Monday, October 8, 2012


Posted by Bethan Holt, Fashion Junior at Large

Last week, Christina Hendricks was in Australia to promote her new range of glasses for Specsavers. As anyone with a new product to flog might, she took interviews from key press. During one such appointment, she was asked:

"You have been an inspiration as a full-figured woman. What is the most inspiring story that you can remember where you've inspired someone?"

Christina stopped the interview, asked for the question to be rephrased and when the same question was asked again she said, off air, "I think calling me full-figured is just rude". 

Some context here; Christina plays secretary Joan in Mad Men and has been described "oozing sensuality" and having "curves in all the right places". Basically, she is not your standard super slim actress but nor is she exactly "full figured" in the great scheme of things, given that we live in a world of ever rising obesity levels and a UK average dress size of 16. What's more, the question implies that by appearing in popular TV shows and films, Hendricks is automatically an inspiring role model for women who have breasts and a bum. 
Hendricks in Mad Men
There was a comparable story in this weekend's Times magazine in which Caitlin Moran interviews the writer, director and star of Girls- the forthcoming new sitcom about the realistic, non-airbrushed lives of twenty something New York girls-  Lena Dunham. One of Dunham's most remarkable traits is apparently that she has a soft covering of fat making her not at all big or obese but just the way quite a lot of girls look when they don't worry too much about what they eat or how much exercise they do.
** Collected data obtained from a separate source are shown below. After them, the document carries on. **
Lemma strict_ll_range s x : strict_ll s = Some x -> is_s64 x.
Proof.
  unfold strict_ll. destruct (_ || _); [done|]. set (neg := match s with 45 :: _ => true | _ => false end). destruct (neg && _); [done|].
  destruct (match (if neg then drop 1 s else s) with 48 :: _ :: _ => true | _ => false end); [done|].
  destruct (strict_digits 0 _ _) as [v|] eqn:E; [|done]. apply strict_digits_range in E; [|destruct neg; lia|destruct neg; lia].
  intros [= <-]. unfold is_s64. destruct neg; [destruct (_ =? _); lia|apply s64_range].
Qed.

(** * The contract *)

#[global] Instance is_s64_dec x : Decision (is_s64 x).
Proof. unfold is_s64. apply _. Defined.

(** The four operations on a record [r] that holds the fields [fs]. *)
Record hr_contract (r : option bytes) (fs : fields) : Prop := {
  hc_get f : pc_hr_get r f = match hget fs f with Some v => Ret v | None => Rej end;
  hc_set f v nx cap : 0 < zlen f <= PC_HR_FIELD_MAX ->
    pc_hr_set r f v nx cap = Ret (hr_answer (if nx && has fs f then fs else hset fs f v) cap (negb (has fs f)));
  hc_arg f v nx cap : ~ (0 < zlen f <= PC_HR_FIELD_MAX) -> pc_hr_set r f v nx cap = Ret (PC_HR_E_ARG, [], false);
  hc_del f cap : pc_hr_del r f cap = Ret (hr_answer (hdel fs f) cap (has fs f));
  hc_incrby f by_ cap : 0 < zlen f <= PC_HR_FIELD_MAX -> is_s64 by_ ->
    pc_hr_incrby r f by_ cap =
      match (match hget fs f with Some t => strict_ll t | None => Some 0 end) with
      | None => Ret (PC_HR_E_NUM, [], None)
      | Some c =>
          if decide (is_s64 (c + by_)) then
            let '(rc, out, _) := hr_answer (hset fs f (print_ll (c + by_))) cap false in Ret (rc, out, Some (c + by_))
          else Ret (PC_HR_E_OVF, [], None)
      end;
}.

Lemma incrby_spec r fs f by_ cap :
  pc_hr_get r f = match hget fs f with Some v => Ret v | None => Rej end ->
  (forall v, pc_hr_set r f v false cap = Ret (hr_answer (hset fs f v) cap (negb (has fs f)))) -> is_s64 by_ ->
  pc_hr_incrby r f by_ cap =
    match (match hget fs f with Some t => strict_ll t | None => Some 0 end) with
    | None => Ret (PC_HR_E_NUM, [], None)
    | Some c =>
        if decide (is_s64 (c + by_)) then
          let '(rc, out, _) := hr_answer (hset fs f (print_ll (c + by_))) cap false in Ret (rc, out, Some (c + by_))
        else Ret (PC_HR_E_OVF, [], None)
    end.
Proof.
  intros Hget Hset Hby. unfold pc_hr_incrby. rewrite Hget.
  assert ((match (match hget fs f with Some v => Ret v | None => Rej end) with Ret v => Ret (strict_ll v) | Rej => Ret (Some 0) | Oob => Oob end) =
    Ret (match hget fs f with Some t => strict_ll t | None => Some 0 end)) as -> by (by destruct (hget fs f)). cbn [obind].
  destruct (match hget fs f with Some t => strict_ll t | None => Some 0 end) as [c|] eqn:Ec; [|done].
  assert (is_s64 c) as Hc by (destruct (hget fs f); [by eapply strict_ll_range|injection Ec as <-; done]).
  unfold is_s64 in Hc, Hby. destruct (_ || _) eqn:E.
  - rewrite decide_False; [done|]. unfold is_s64. apply orb_true_iff in E as [E|E]; bool_facts; lia.
  - rewrite decide_True. 2: { unfold is_s64. apply orb_false_iff in E as [E1 E2]. apply andb_false_iff in E1, E2. destruct E1, E2; bool_facts; lia. }
    rewrite Hset. unfold hr_answer. by destruct ((zlen (enc _) >? PC_HR_MAX) || _).
Qed.
(** * Lookup and read back *)

(** A value's first token hangs on its parent, the others on tokens of its own. *)
Lemma arr_toks_parents i l : Forall (fun v => forall p par i, Forall (fun t => i <= parent t) (tail (doc_toks v p par i)) /\
    (exists h r, doc_toks v p par i = h :: r /\ parent h = par)) l ->
  forall p j, i <= j -> Forall (fun t => i <= parent t) (arr_toks i l p j).
Proof.
  intros Hl. induction Hl as [|v l Hv Hl IH]; intros p j Hj; [constructor|]. simpl. apply Forall_app.
  pose proof (zlen_nonneg (doc_toks v p i j)). split; [|apply IH; lia].
  destruct (Hv p i j) as (Ht & h & r & E & Hh). rewrite E in Ht |- *. constructor; [lia|].
  eapply Forall_impl; [exact Ht|simpl; lia].
Qed.

Lemma obj_toks_parents i l : Forall (fun m => forall p par i, Forall (fun t => i <= parent t) (tail (doc_toks (snd m) p par i)) /\
    (exists h r, doc_toks (snd m) p par i = h :: r /\ parent h = par)) l ->
  forall p j, i <= j -> Forall (fun t => i <= parent t) (obj_toks i l p j).
Proof.
  intros Hl. induction Hl as [|[k v] l Hv Hl IH]; intros p j Hj; [constructor|]. simpl in *. constructor; [simpl; lia|]. apply Forall_app.
  set (q := p + zlen (quoted k) + 1). pose proof (zlen_nonneg (doc_toks v q i (j + 1))). split; [|apply IH; lia].
  destruct (Hv q i (j + 1)) as (Ht & h & r & E & Hh). rewrite E in Ht |- *. constructor; [lia|].
  eapply Forall_impl; [exact Ht|simpl; lia].
Qed.

Lemma doc_toks_parents v : forall p par i, Forall (fun t => i <= parent t) (tail (doc_toks v p par i)) /\
  exists h r, doc_toks v p par i = h :: r /\ parent h = par.
Proof.
  induction v as [s|w|l IH|l IH] using jval_ind; intros p par i.
  - split; [constructor|by eexists _, _].
  - split; [constructor|by eexists _, _].
  - rewrite doc_toks_arr. split; [|by eexists _, _]. apply arr_toks_parents; [done|lia].
  - rewrite doc_toks_obj. split; [|by eexists _, _]. apply obj_toks_parents; [done|lia].
Qed.

Lemma get_skip b A B i child obj ntok key :
  Forall (fun t => parent t <> obj) A -> get_loop b (A ++ B) i child obj ntok key = get_loop b B (i + zlen A) child obj ntok key.
Proof.
  intros H. revert i. induction H as [|t A Ht HA IH]; intros i; [f_equal; simpl; zlens; lia|].
  simpl. rewrite (proj2 (Z.eqb_neq _ _)) by done. simpl. rewrite IH. f_equal. zlens. lia.
Qed.

Lemma span_key b k r p par : 0 <= p -> zdrop p b = quoted k ++ r ->
  span b (mk_jtok PC_J_STR (p + 1) (p + 1 + zlen (escape k)) 0 par) = escape k.
Proof.
  intros Hp Hd. unfold span. cbn [start end_]. replace (p + 1 + zlen (escape k) - (p + 1)) with (zlen (escape k)) by lia.
  replace (zdrop (p + 1) b) with (escape k ++ c_quote :: r).
  - unfold ztake, zlen. rewrite Nat2Z.id. apply take_app_length.
  - symmetry. change 1 with (zlen [c_quote]). apply (zdrop_after _ [c_quote]); [done|]. rewrite Hd. unfold quoted. simpl. by rewrite <- app_assoc.
Qed.

(** The first member with a key of this text. *)
Definition find_member (l : list (bytes * jval)) (key : bytes) : option jval :=
  snd <$> List.find (fun m => bool_decide (escape (fst m) = key)) l.

Lemma land1 c : Z.land c 1 = c mod 2.
Proof. change 1 with (Z.ones 1). by rewrite Z.land_ones. Qed.

Lemma span_is_true b t key : span b t = key -> end_ t - start t = zlen key -> span_is b t key = true.
Proof. intros <- H. unfold span_is. rewrite H, Z.eqb_refl. by rewrite bool_decide_true. Qed.

Lemma span_is_false b t key : span b t <> key -> span_is b t key = false.
Proof. intros H. unfold span_is. rewrite (bool_decide_false (span b t = key)) by done. apply andb_false_r. Qed.

(** The text after a member. *)
Lemma members_step b k v l n r : 0 <= n -> zdrop n b = commas (map member ((k, v) :: l)) ++ c_rbrace :: r ->
  exists r1, zdrop n b = quoted k ++ [c_colon] ++ render v ++ r1 /\ zdrop (n + zlen (quoted k) + 1) b = render v ++ r1 /\
    (l <> [] -> zdrop (n + zlen (quoted k) + 1 + zlen (render v) + 1) b = commas (map member l) ++ c_rbrace :: r).
Proof.
  intros Hn Hd. pose proof (zlen_nonneg (quoted k)). pose proof (zlen_nonneg (render v)).
  assert (exists r1, zdrop n b = quoted k ++ [c_colon] ++ render v ++ r1 /\
    (l <> [] -> r1 = [c_comma] ++ commas (map member l) ++ c_rbrace :: r)) as (r1 & H1 & H2).
  { rewrite Hd. destruct l as [|m l].
    - exists (c_rbrace :: r). split; [|done]. cbn [map commas]. unfold member. cbn [fst snd]. by rewrite <- !app_assoc.
    - exists ([c_comma] ++ commas (map member (m :: l)) ++ c_rbrace :: r). split; [|done].
      change (commas (map member ((k, v) :: m :: l))) with (member (k, v) ++ c_comma :: commas (map member (m :: l))).
      generalize (commas (map member (m :: l))). intros rest. unfold member. cbn [fst snd]. by rewrite <- !app_assoc. }
  exists r1. split; [done|]. apply zdrop_after in H1; [|done]. apply zdrop_after in H1; [|lia]. change (zlen [c_colon]) with 1 in H1.
  split; [done|]. intros Hl. rewrite (H2 Hl) in H1. apply zdrop_after in H1; [|lia]. apply zdrop_after in H1; [|lia]. done.
Qed.
Fixpoint glob_loop (fuel : nat) (p s : bytes) (star : option (bytes * bytes)) : option bool :=
  match fuel with
  | O => None
  | S fuel =>
      match s with
      | [] => Some (only_stars p)
      | c :: s' =>
          let backtrack :=
            match star with
            | None => Some false
            | Some (sp, ss) => glob_loop fuel sp (tail ss) (Some (sp, tail ss))
            end in
          match glob_turn p c with
          | TStar' p' => glob_loop fuel p' s (Some (p', s))
          | TStep p' => glob_loop fuel p' s' star
          | TMiss => backtrack
          | TFail => Some false
          end
      end
  end.

Definition glob_fuel (p s : bytes) : nat := (S (S (length s)) * S (S (length p)))%nat.

Definition pc_glob (p s : bytes) : bool :=
  match glob_loop (glob_fuel p s) p s None with Some b => b | None => false end.

Definition pc_glob_match (p s : bytes) : bool := pc_glob p s.

(** * What a pattern means *)

Inductive citem := COne (c : Z) | CRange (lo hi : Z).
Inductive tok := KAny | KLit (c : Z) | KClass (neg : bool) (items : list citem).

Definition in_item (c : Z) (i : citem) : bool :=
  match i with COne x => c =? x | CRange lo hi => (ch lo <=? ch c) && (ch c <=? ch hi) end.

Definition tok_ok (t : tok) (c : Z) : bool :=
  match t with
  | KAny => true
  | KLit x => x =? c
  | KClass neg items => negb (Bool.eqb (existsb (in_item c) items) neg)
  end.

(** The items of a class up to its closing bracket, which closes it unless it is the first. *)
Fixpoint class_items (q : bytes) (first : bool) : option (list citem * bytes) :=
  match q with
  | [] => None
  | x :: q1 =>
      if (x =? c_rbr) && negb first then Some ([], q1)
      else
        let item lo q2 :=
          match q2 with
          | d :: h :: q3 =>
              if (d =? c_dash) && negb (h =? c_rbr)
              then prod_map (cons (CRange lo h)) id <$> class_items q3 false
              else prod_map (cons (COne lo)) id <$> class_items q2 false
          | _ => prod_map (cons (COne lo)) id <$> class_items q2 false
          end in
        match q1 with
        | y :: q1' => if x =? c_bsl then item y q1' else item x q1
        | [] => item x q1
        end
  end.

(** The first token of a pattern that does not start with a star. *)
Definition next_tok (p : bytes) : option (tok * bytes) :=
  match p with
  | [] => None
  | pc :: p' =>
      if pc =? c_star then None
      else if pc =? c_quest then Some (KAny, p')
      else if pc =? c_lbr then
        match p' with
        | x :: q =>
            if (x =? c_caret) || (x =? c_bang)
            then prod_map (KClass true) id <$> class_items q true
            else prod_map (KClass false) id <$> class_items p' true
        | [] => None
        end
      else
        match p' with
        | e :: p'' => if pc =? c_bsl then Some (KLit e, p'') else Some (KLit pc, p')
        | [] => Some (KLit pc, p')
        end
  end.

(** The strings a pattern describes. *)
Inductive gmatch : bytes -> bytes -> Prop :=
  | gm_nil : gmatch [] []
  | gm_star0 p s : gmatch p s -> gmatch (c_star :: p) s
  | gm_star1 p c s : gmatch (c_star :: p) s -> gmatch (c_star :: p) (c :: s)
  | gm_tok p t p' c s : next_tok p = Some (t, p') -> tok_ok t c = true -> gmatch p' s -> gmatch p (c :: s).

(** * The matcher decides it *)

Lemma class_scan_items q : forall first c m,
  class_scan q first c m = (fun r => (snd r, m || existsb (in_item c) (fst r))) <$> class_items q first.
Proof.
  induction q as [q IH] using (induction_ltof1 _ (@length Z)); unfold ltof in IH. intros first c m.
  destruct q as [|x q1]; [done|]. cbn [class_scan class_items].
  destruct ((x =? c_rbr) && negb first); [simpl; by rewrite orb_false_r|].
  assert (forall lo q2, (length q2 <= length q1)%nat ->
    match q2 with
    | d :: h :: q3 =>
        if (d =? c_dash) && negb (h =? c_rbr)
        then class_scan q3 false c (m || ((ch lo <=? ch c) && (ch c <=? ch h)))
        else class_scan q2 false c (m || (c =? lo))
    | _ => class_scan q2 false c (m || (c =? lo))
    end = (fun r => (snd r, m || existsb (in_item c) (fst r))) <$>
    match q2 with
    | d :: h :: q3 =>
        if (d =? c_dash) && negb (h =? c_rbr)
        then prod_map (cons (CRange lo h)) id <$> class_items q3 false
        else prod_map (cons (COne lo)) id <$> class_items q2 false
    | _ => prod_map (cons (COne lo)) id <$> class_items q2 false
    end) as Hitem.
  { intros lo q2 Hl. destruct q2 as [|d [|h q3]]; simpl in Hl.
    1,2: rewrite IH by (simpl; lia); destruct (class_items _ _) as [[? ?]|]; simpl; by rewrite ?orb_assoc.
    case_match; rewrite IH by (simpl; lia); destruct (class_items _ _) as [[? ?]|]; simpl; by rewrite ?orb_assoc. }
  destruct q1 as [|y q1']; [by apply (Hitem x [])|].
  destruct (x =? c_bsl); [apply (Hitem y q1')|apply (Hitem x (y :: q1'))]; simpl; lia.
Qed.

Lemma class_items_shorter q : forall first l r, class_items q first = Some (l, r) -> (length r < length q)%nat.
Proof.
  induction q as [q IH] using (induction_ltof1 _ (@length Z)); unfold ltof in IH. intros first l r.
  destruct q as [|x q1]; [done|]. cbn [class_items].
  destruct ((x =? c_rbr) && negb first); [intros [= _ <-]; simpl; lia|].
  assert (forall lo q2, (length q2 <= length q1)%nat ->
    match q2 with
    | d :: h :: q3 =>
        if (d =? c_dash) && negb (h =? c_rbr)
        then prod_map (cons (CRange lo h)) id <$> class_items q3 false
        else prod_map (cons (COne lo)) id <$> class_items q2 false
    | _ => prod_map (cons (COne lo)) id <$> class_items q2 false
    end = Some (l, r) -> (length r < S (length q1))%nat) as Hitem.
  { intros lo q2 Hl E.
    assert (forall f q', (length q' <= length q1)%nat -> prod_map (cons f) id <$> class_items q' false = Some (l, r) ->
      (length r < S (length q1))%nat) as Hone.
    { intros f q' Hq' E'. destruct (class_items q' false) as [[l' r']|] eqn:Ec; [|done].
      injection E' as _ <-. apply IH in Ec; simpl in *; lia. }
    destruct q2 as [|d [|h q3]]; simpl in Hl; [eapply Hone in E; [done|simpl; lia]..|].
    case_match; (eapply Hone in E; [done|simpl; lia]). }
  destruct q1 as [|y q1']; [by apply (Hitem x [])|].
  destruct (x =? c_bsl); [apply (Hitem y q1')|apply (Hitem x (y :: q1'))]; simpl; lia.
Qed.

Lemma next_tok_shorter p t p' : next_tok p = Some (t, p') -> (length p' < length p)%nat.
Proof.
  destruct p as [|pc q]; [done|]. unfold next_tok. intros E. simpl.
  assert (forall neg q' b, (length q' <= length q)%nat -> prod_map (KClass neg) id <$> class_items q' b = Some (t, p') ->
    (length p' < S (length q))%nat) as Hc.
  { intros neg q' b Hl E'. destruct (class_items q' b) as [[l r]|] eqn:Ec; [|done].
    injection E' as _ <-. apply class_items_shorter in Ec. unfold id. lia. }
  destruct (pc =? c_star); [done|]. destruct (pc =? c_quest); [injection E as _ <-; lia|]. destruct (pc =? c_lbr).
  - destruct q as [|x q]; [done|]. destruct (_ || _); eapply Hc in E; simpl in *; lia.
  - destruct q as [|e q]; [injection E as _ <-; simpl; lia|]. destruct (pc =? c_bsl); injection E as _ <-; simpl; lia.
Qed.

(** One turn follows the first token. *)
Lemma glob_turn_tok p c :
  glob_turn p c =
  match p with
  | [] => TMiss
  | pc :: p' =>
      if pc =? c_star then TStar' p'
      else match next_tok p with
           | None => TFail
           | Some (t, q) => if tok_ok t c then TStep q else TMiss
           end
  end.
Proof.
  destruct p as [|pc p']; [done|]. unfold glob_turn, next_tok.
  destruct (pc =? c_star); [done|]. destruct (pc =? c_quest); [done|]. destruct (pc =? c_lbr).
  - destruct p' as [|x q]; [done|]. destruct ((x =? c_caret) || (x =? c_bang)); rewrite class_scan_items;
      destruct (class_items _ _) as [[l r]|]; simpl; try done; by destruct (existsb _ _).
  - destruct p' as [|e p'']; [done|]. by destruct (pc =? c_bsl).
Qed.

Lemma gmatch_star p s : gmatch (c_star :: p) s <-> exists k, gmatch p (drop k s).
Proof.
  split.
  - intros H. remember (c_star :: p) as q eqn:Eq. induction H as [|p0 s H _|p0 c s _ IH|p0 t p' c s Ht _ _ _]; simplify_eq.
    + by exists 0%nat.
    + destruct (IH eq_refl) as [k Hk]. by exists (S k).
  - intros [k H]. revert s H. induction k as [|k IH]; intros s H; [by apply gm_star0|].
    destruct s as [|c s]; [by apply gm_star0|]. apply gm_star1. by apply IH.
Qed.

(** A pattern that does not start with a star is matched through its first token. *)
Lemma gmatch_tok p t p' s : next_tok p = Some (t, p') ->
  gmatch p s <-> exists c s', s = c :: s' /\ tok_ok t c = true /\ gmatch p' s'.
Proof.
  intros Ht. split.
  - intros H. destruct H as [|p s H|p c s H|p t' q c s Ht' Hc H]; simplify_eq.
    by exists c, s.
  - intros (c & s' & -> & ? & ?). by eapply gm_tok.
Qed.

Lemma gmatch_stuck pc p s : (pc =? c_star) = false -> next_tok (pc :: p) = None -> ~ gmatch (pc :: p) s.
Proof. intros Hs Hn H. inversion H; subst; bool_facts; congruence. Qed.

Lemma only_stars_match p : only_stars p = true <-> gmatch p [].
Proof.
  induction p as [|x p IH]; simpl; [split; [constructor|done]|]. destruct (Z.eqb_spec x c_star) as [->|Hx].
  - rewrite IH. split; [by constructor|]. intros [k H]%gmatch_star. by rewrite drop_nil in H.
  - split; [done|]. intros H. inversion H; subst; done.
Qed.

(** From [sp] the pattern reaches [p] by [k] single-byte tokens. *)
Inductive seg : bytes -> bytes -> nat -> Prop :=
  | seg_nil p : seg p p 0
  | seg_snoc sp p t p' k : seg sp p k -> next_tok p = Some (t, p') -> seg sp p' (S k).
Lemma write_emit w s t a b : tw_ok w -> tn w + b <= tcap w -> a = zlen s -> b = a + zlen t ->
  (let! w1 := tw_write w (tn w) s in let! w2 := tw_write w1 (tn w1 + a) t in Ret (tw_n w2 (tn w2 + b))) = emit w (s ++ t).
Proof.
  intros Hok Hl -> ->. unfold emit. rewrite zlen_app. rewrite <- (write_write w (tn w) s t) by (try done; destruct Hok; lia).
  unfold tw_write at 1 3. by destruct ((0 <=? tn w) && _).
Qed.

Lemma emit_puts w s w1 s1 : roomy w (zlen s) true w1 -> zlen s1 = zlen (st w) -> 
  Forall (fun o => 0 <= o_at o /\ o_at o + 4 <= tcap w1) s1 ->
  exists w', emit (tw_st w1 s1) s = Ret w' /\ puts w s 0 s1 w'.
Proof.
  intros [Hok (En & Es & Eo & Ew) [Hc1 Hc2] Hy _] Hl Hf. destruct (Hy eq_refl) as (Ov & Ov1 & Hr). pose proof (zlen_nonneg s). pose proof Hok as [Hb Hn Hcap Hh Hd Ho].
  assert (tw_ok (tw_st w1 s1)) as Hok1 by (apply tw_st_ok; [done| |done]; rewrite Hl, <- Es; done).
  destruct (write_end (tw_st w1 s1) s) as (w2 & E & Hok2 & H1 & H2 & H3 & H4 & H5 & H6); [done|simpl; lia|].
  unfold emit. rewrite E. cbn [obind]. eexists. split; [done|]. simpl in *. pose proof Hok2 as [Jb Jn Jc Jh Jd Jo].
  split; simpl; try congruence.
  - split; simpl; try done; lia.
  - split; [lia|]. intros ?. rewrite H1. auto.
  - intros _. rewrite H4, H5, En. split_and!; try done. unfold written at 1. simpl. rewrite ?H5, ?En. rewrite <- Ew, <- En. exact H6.
  - intros _. rewrite <- Es. lia.
Qed.

Lemma refuse_puts w s w1 st' : roomy w (zlen s) false w1 -> puts w s 0 st' w1.
Proof.
  intros [Hok (En & Es & Eo & Ew) [Hc1 Hc2] _ Hn]. destruct (Hn eq_refl) as (Ov & Hwhy).
  apply puts_over; auto. destruct Hwhy; auto.
Qed.

Lemma puts_tw_over w s d st' w1 : puts w s d st' w1 -> over w1 = true -> puts w s d st' (tw_over w1).
Proof. intros [Pk Po Pc Pv Pt Pd Pr Ph] Ho. split; try done; [by apply tw_over_ok|..]; simpl; intros; try done; exfalso; [specialize (Pr H H0 H1)|specialize (Ph H H0 H1 H2 H3)]; congruence. Qed.

Lemma puts_st w s1 x d st' w' : puts (tw_st w s1) x d st' w' -> zlen s1 = zlen (st w) -> puts w x d st' w'.
Proof. intros [Pk Po Pc Pv Pt Pd Pr Ph] E. simpl in *. rewrite E in *. by split. Qed.

Lemma bump_st_ok w k : tw_ok w -> Forall (fun o => 0 <= o_at o /\ o_at o + 4 <= tcap w) (bump (st w) k).
Proof. intros [? ? ? ? ? ?]. by apply bump_ok. Qed.

(** Proves that an operation puts its bytes: [room], then the stores. *)
Ltac puts_op w k :=
  let r := fresh "r" in let w1 := fresh "w1" in let R := fresh "R" in let E := fresh "E" in
  destruct (room_ok w k) as (r & w1 & E & R); [done|pose_lens; lia|]; rewrite E; cbn [obind]; clear E;
  destruct r; cbn [negb]; [|eexists; split; [done|]].

Lemma counted_ok w k : tw_ok w -> tw_ok (counted w k).
Proof. intros Hok. rewrite counted_bump. apply tw_st_ok; [done|rewrite bumped_len; apply Hok|by apply bump_st_ok]. Qed.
Moran includes a remarkable, or not so, story about one of Dunham's first forays into film...

"The first time Dunham appeared naked on camera it was in a film she made at university, in which she climbed into the campus fountain in a bikini and pretended to shower and clean her teeth, before being moved on by a security guard. When she put it on YouTube, it went viral, and got 50,000 hits. However, it also sparked a debate, in the comments underneath, about the size of Dunham’s thighs, and whether she was fat or not. What she had seen as just a jokey film had turned into a debate about her shagability, and she eventually deleted it"

Lena Dunham at the Emmy awards
This reminds me of an episode a while back in which Alexa Chung posted a picture of herself with her Mum on Instagram. it was intended purely as  a sweet Mother/ Daughter pic but became a voracious debate about whether or not Alexa was too thin. The photo didn't ASK anyone to comment, just as Dunham's video begged no opinion of its star's body however the comments came flooding in free and fast, whether Dunham and Chung liked it or not and with apparently no holds barred on the searing honesty of the observations. 

This isn't a problem with the press, or with any one group of people in particular. It just seems so wrong that there is a collective feeling of entitlement to put female celebrities in a box- whether that's full figured, a bit of puppy fat or  way too skinny- and to expect that they might want to be defined for being that way. If you think about the best or worst thing about yourself, maybe your lovely pert boobs or your long skinny legs, your pinchable bum or your lumpy thighs, no matter how awful or great it is in your opinion, would you want it to be the one and only thing people really obsessed over about you? I think that would get pretty tiring.